## [Records to use]
+ + +
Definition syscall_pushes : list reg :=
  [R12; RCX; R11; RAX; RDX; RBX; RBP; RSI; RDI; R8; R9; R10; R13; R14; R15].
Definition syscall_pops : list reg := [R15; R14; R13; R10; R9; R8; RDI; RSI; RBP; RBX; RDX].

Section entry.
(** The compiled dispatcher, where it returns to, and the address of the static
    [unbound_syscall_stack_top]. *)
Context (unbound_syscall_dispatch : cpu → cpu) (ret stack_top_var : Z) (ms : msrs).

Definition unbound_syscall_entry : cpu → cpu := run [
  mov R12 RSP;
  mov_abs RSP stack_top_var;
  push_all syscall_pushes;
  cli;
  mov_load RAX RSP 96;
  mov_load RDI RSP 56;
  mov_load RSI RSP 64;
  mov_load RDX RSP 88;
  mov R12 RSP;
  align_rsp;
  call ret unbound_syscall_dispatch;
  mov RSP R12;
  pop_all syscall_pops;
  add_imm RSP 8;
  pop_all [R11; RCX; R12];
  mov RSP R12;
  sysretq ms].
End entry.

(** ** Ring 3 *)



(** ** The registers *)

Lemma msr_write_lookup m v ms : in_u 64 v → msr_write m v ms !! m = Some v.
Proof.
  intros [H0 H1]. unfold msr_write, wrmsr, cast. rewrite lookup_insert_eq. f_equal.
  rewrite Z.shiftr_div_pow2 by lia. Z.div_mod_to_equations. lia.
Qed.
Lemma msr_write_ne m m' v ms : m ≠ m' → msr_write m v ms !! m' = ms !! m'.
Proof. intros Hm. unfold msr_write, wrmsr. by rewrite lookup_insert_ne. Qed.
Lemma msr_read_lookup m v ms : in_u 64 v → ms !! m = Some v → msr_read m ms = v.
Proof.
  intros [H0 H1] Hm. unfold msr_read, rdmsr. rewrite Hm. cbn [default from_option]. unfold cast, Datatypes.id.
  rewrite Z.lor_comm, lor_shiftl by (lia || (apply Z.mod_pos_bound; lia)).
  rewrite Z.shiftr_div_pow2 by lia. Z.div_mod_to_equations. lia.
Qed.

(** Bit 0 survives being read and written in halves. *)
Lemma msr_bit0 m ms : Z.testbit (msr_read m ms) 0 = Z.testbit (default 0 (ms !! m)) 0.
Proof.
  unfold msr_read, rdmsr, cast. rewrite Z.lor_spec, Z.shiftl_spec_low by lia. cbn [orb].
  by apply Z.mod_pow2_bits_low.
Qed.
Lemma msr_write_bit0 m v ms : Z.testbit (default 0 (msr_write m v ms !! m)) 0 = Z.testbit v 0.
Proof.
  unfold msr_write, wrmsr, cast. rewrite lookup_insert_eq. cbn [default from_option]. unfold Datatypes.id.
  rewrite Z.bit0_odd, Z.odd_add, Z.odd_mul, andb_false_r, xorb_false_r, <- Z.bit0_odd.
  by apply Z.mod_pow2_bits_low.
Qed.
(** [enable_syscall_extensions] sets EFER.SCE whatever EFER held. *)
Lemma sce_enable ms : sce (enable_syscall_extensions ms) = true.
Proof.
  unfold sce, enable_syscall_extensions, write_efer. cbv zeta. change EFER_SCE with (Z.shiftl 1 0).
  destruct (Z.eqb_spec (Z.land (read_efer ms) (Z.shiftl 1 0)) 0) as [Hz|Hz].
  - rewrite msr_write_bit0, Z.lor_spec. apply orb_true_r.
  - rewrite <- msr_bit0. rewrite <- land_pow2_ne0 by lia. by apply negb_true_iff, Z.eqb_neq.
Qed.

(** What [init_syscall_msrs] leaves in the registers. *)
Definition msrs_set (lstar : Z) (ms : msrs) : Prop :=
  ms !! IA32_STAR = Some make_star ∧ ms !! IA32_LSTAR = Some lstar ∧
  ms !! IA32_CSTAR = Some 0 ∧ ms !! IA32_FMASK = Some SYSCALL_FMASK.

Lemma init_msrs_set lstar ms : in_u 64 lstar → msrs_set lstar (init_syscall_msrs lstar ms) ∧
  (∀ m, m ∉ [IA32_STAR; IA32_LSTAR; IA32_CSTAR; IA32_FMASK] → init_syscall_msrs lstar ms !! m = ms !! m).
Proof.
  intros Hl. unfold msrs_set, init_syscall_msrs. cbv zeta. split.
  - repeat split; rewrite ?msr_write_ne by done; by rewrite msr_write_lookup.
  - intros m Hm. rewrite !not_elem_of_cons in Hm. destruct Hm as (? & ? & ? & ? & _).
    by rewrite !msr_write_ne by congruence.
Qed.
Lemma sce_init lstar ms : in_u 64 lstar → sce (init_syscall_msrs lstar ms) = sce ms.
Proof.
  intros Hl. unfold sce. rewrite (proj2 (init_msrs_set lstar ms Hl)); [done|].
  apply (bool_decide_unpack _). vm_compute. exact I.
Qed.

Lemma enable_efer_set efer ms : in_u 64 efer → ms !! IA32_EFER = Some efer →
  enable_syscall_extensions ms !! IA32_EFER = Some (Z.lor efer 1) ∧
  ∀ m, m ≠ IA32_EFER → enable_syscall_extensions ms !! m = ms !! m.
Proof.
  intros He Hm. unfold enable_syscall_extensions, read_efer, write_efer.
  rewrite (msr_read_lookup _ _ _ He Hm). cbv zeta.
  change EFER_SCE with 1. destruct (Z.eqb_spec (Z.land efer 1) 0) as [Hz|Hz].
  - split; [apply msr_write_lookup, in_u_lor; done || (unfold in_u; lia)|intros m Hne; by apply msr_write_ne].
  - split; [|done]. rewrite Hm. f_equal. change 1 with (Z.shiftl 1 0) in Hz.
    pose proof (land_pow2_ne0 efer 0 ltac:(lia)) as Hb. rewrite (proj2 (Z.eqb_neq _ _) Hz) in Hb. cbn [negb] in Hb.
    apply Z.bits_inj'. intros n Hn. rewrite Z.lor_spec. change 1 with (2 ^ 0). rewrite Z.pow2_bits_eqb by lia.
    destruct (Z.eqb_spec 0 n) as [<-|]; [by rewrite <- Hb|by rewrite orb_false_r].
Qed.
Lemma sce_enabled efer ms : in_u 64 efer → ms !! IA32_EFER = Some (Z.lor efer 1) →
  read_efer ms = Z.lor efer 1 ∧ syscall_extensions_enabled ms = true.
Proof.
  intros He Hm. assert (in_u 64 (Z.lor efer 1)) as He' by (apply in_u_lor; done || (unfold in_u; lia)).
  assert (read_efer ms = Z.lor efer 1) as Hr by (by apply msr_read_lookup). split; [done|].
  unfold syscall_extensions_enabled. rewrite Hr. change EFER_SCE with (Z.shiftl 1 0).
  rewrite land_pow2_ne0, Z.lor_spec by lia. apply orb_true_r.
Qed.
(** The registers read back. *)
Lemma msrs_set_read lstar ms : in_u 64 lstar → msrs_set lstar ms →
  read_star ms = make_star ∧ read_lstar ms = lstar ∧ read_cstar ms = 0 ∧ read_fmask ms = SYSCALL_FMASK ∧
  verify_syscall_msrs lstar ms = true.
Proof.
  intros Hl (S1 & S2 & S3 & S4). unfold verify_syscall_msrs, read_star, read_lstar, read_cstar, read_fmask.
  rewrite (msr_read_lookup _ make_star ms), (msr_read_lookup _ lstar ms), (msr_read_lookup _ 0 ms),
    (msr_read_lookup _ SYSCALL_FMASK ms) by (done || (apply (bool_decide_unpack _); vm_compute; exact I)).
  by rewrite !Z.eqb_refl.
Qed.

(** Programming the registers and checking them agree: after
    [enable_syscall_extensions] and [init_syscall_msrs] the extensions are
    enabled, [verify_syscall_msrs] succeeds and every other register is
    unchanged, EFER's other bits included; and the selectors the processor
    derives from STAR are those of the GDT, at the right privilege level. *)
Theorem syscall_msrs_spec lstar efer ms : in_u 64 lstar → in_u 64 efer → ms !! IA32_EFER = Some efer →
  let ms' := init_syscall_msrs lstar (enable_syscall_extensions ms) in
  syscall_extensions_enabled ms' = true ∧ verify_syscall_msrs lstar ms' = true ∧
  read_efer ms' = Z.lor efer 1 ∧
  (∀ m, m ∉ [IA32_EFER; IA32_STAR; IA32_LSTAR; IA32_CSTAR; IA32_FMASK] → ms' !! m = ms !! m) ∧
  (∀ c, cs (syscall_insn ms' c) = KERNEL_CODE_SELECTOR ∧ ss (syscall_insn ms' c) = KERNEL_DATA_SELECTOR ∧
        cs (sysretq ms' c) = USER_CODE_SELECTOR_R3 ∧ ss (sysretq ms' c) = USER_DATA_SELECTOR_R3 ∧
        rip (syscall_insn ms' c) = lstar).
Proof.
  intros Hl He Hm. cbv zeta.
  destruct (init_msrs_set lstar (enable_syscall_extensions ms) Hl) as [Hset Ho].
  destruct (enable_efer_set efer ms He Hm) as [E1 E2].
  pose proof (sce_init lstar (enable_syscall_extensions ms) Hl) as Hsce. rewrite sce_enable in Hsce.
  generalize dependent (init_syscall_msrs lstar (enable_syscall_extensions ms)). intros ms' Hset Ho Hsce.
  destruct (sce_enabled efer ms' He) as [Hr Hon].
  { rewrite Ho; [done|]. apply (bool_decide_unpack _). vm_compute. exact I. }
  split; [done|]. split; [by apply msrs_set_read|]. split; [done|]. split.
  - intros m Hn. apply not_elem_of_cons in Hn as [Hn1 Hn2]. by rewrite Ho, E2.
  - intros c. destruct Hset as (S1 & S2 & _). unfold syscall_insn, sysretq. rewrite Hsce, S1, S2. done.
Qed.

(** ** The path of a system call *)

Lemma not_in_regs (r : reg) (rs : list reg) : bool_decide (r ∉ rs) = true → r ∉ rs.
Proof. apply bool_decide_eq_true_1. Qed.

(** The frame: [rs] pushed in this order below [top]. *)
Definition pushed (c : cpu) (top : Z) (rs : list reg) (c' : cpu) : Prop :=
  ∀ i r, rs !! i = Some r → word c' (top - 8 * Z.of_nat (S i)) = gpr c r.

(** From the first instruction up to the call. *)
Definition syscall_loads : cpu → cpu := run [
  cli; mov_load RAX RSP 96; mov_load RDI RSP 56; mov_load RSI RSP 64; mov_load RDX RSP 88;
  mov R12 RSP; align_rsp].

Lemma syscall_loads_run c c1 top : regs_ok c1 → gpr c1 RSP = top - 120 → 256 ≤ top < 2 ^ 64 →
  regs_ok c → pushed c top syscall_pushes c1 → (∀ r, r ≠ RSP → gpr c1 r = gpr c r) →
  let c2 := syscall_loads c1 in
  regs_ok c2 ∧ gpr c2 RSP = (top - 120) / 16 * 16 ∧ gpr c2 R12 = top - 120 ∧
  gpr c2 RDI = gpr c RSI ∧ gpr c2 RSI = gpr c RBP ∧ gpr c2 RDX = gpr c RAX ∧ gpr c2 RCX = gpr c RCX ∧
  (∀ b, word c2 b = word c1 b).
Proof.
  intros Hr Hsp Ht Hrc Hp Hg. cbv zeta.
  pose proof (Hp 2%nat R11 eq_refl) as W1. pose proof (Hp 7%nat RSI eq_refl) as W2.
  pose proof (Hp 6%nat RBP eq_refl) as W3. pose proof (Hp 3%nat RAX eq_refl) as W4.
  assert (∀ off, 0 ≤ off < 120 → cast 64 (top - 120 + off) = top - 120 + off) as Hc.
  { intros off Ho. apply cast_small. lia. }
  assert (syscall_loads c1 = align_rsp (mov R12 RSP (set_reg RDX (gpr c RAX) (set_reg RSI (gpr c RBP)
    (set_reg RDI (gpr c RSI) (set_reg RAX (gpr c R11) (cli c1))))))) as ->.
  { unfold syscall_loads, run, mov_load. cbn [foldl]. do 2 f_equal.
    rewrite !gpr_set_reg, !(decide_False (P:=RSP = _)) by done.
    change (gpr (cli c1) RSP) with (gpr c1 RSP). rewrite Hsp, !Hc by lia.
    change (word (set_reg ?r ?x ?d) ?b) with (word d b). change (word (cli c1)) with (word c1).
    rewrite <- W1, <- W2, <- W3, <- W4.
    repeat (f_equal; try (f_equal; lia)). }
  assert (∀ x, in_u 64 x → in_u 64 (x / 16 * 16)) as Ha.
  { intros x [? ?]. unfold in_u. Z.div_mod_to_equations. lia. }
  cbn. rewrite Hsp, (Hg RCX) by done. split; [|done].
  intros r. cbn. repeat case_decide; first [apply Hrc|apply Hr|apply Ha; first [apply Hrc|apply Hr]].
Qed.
+ + +
## [Task instructions]
The response must hold only the lines above from the line with "unfold msr_write, wrmsr, cast. rewrite lookup_insert_eq. cbn" through the line with "Lemma init_msrs_set lstar", each copied exactly, both ends kept.

## [Solution]
  unfold msr_write, wrmsr, cast. rewrite lookup_insert_eq. cbn [default from_option]. unfold Datatypes.id.
  rewrite Z.bit0_odd, Z.odd_add, Z.odd_mul, andb_false_r, xorb_false_r, <- Z.bit0_odd.
  by apply Z.mod_pow2_bits_low.
Qed.
(** [enable_syscall_extensions] sets EFER.SCE whatever EFER held. *)
Lemma sce_enable ms : sce (enable_syscall_extensions ms) = true.
Proof.
  unfold sce, enable_syscall_extensions, write_efer. cbv zeta. change EFER_SCE with (Z.shiftl 1 0).
  destruct (Z.eqb_spec (Z.land (read_efer ms) (Z.shiftl 1 0)) 0) as [Hz|Hz].
  - rewrite msr_write_bit0, Z.lor_spec. apply orb_true_r.
  - rewrite <- msr_bit0. rewrite <- land_pow2_ne0 by lia. by apply negb_true_iff, Z.eqb_neq.
Qed.

(** What [init_syscall_msrs] leaves in the registers. *)
Definition msrs_set (lstar : Z) (ms : msrs) : Prop :=
  ms !! IA32_STAR = Some make_star ∧ ms !! IA32_LSTAR = Some lstar ∧
  ms !! IA32_CSTAR = Some 0 ∧ ms !! IA32_FMASK = Some SYSCALL_FMASK.

Lemma init_msrs_set lstar ms : in_u 64 lstar → msrs_set lstar (init_syscall_msrs lstar ms) ∧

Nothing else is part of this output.